I don’t think I broke anything, but you never know…

Another Book!

David DuChemin now has a book on pre-order at Amazon. It is going to be called “Within the Frame, A Journey in Photographic Vision”. I am starting to get a list of books I want to read going, and this will definitely go on that list. In his post about the book, he mentions that he still doesn’t have the pictures. This is interesting to me for a couple of reasons. One, I would be scared to have a book promised with no pictures. But that is one of the things that sets the amateurs apart from the pros, they can produce great pictures on demand. The second is that he appears to have the writing for the book mostly solidified. This isn’t a “picture book”, or a “how to get this shot” book. This should be a window into Davids vision.

I have been following his blog for a while now, and have tried to understand what it means to have a vision for what you want to convey in a picture, and how he does this. I still feel like I come up short in understanding this, especially when I try to reflect on what I want to say with my pictures. I hope this book will help sort more of that out. My only wish is that it was available now, instead of the spring.

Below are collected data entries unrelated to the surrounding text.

(** [typed_read_payload]. *)
Definition typed_read_payload (response : ReadResult) (item : ReadItem) : access bytes :=
  match rr_payload response with
  | None => Safe []
  | Some memory =>
      if (ri_payload_offset item <? 0) || (ri_payload_len item <=? 0) then Safe []
      else
        let stop := ri_payload_offset item + ri_payload_len item in
        if usize_max <? stop then Safe []
        else if Z.max (rr_payload_len response) 0 <? stop then Safe []
        else from_raw_parts memory (ri_payload_offset item) (ri_payload_len item)
  end.

Definition typed_read_items (response : ReadResult) : access (list ReadItem) := returned_array (rr_items response) (rr_returned_count response).

Definition read_response (response : ReadResult) (item : ReadItem) : access ReadResponse :=
  let ok := ri_status item =? 0 in
  let* kind := typed_read_string response (ri_kind_offset item) (ri_kind_len item) in
  let* extension := typed_read_string response (ri_extension_offset item) (ri_extension_len item) in
  let* error := (if ok then Safe None
                 else let* text := typed_read_string response (ri_error_offset item) (ri_error_len item) in
                      Safe (Some (default ("typed object read failed: path_id=" +:+ pretty (ri_path_id item) +:+ " status="
                                           +:+ pretty (ri_status item) +:+ " error_code=" +:+ pretty (ri_error_code item)) text))) in
  Safe (mkReadResponse ok kind extension error).

Definition read_ok (status : Z) (response : ReadResult) : bool :=
  ((status =? 0) && (rr_status response =? 0)) || (status =? 9) || (rr_status response =? 9).

Definition typed_read_objects_response (requested : nat) (status : Z) (response : ReadResult) : access ReadBatchResponse :=
  let* items := typed_read_items response in
  let* reads := access_all (read_response response) items in
  Safe (mkReadBatchResponse (read_ok status response) reads (Z.max (rr_failed_count response) 0)
          (if read_ok status response then None
           else Some ("typed context_read_objects_direct_retry_v1 failed: requested=" +:+ pretty requested +:+ " status=" +:+ pretty status
                      +:+ " response_status=" +:+ pretty (rr_status response) +:+ " error_code=" +:+ pretty (rr_error_code response)))).

(** [write_native_payload_bundle]. *)
Definition total_len (entries : list entry) : option Z :=
  fold_left (fun total e => total ≫= fun t => checked_usize (t + 4) ≫= fun t => checked_usize (t + 8)
               ≫= fun t => checked_usize (t + zlen (as_bytes e.1)) ≫= fun t => checked_usize (t + zlen e.2))
    entries (Some NATIVE_AOT_PAYLOAD_BUNDLE_V2_HEADER_LEN).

2 Terrabytes of Backup Goodness. Maybe.

It doesn’t do much good to have any amount of backup if you can’t use it. Right now, the NAS, where I intended to put them appears dead. Not sure what happened. I powered down, put the new drives in, powered up with the newest Ubuntu server disk, and it dies on the install. Now it won’t start up at all. I get the Ubuntu graphic, then a blinking cursor. I am going to have to pull everything out, and put back pieces until it starts up. Just what I wanted to do.

WordPress Code Plugin

If you look at the tutorial I put up, you can see that the code snippets are syntax highlighted. Most of the java classes are initially hidden, but when you press the arrow to the right, the code slides down. Very cool. I found this WordPress plugin called WP-CodeBox. It works pretty slick.

One thing that I wasn’t completely happy with, was that there was no “name” to the code. The header for the top just looked like this:

code here

What I wanted was something like this:

code here

It took a bit of sorting through the code, but I found the section that parsed the parameters, and added a “name” parameter. Now I could add whatever text to the header I wanted, and have the name of the code stand out.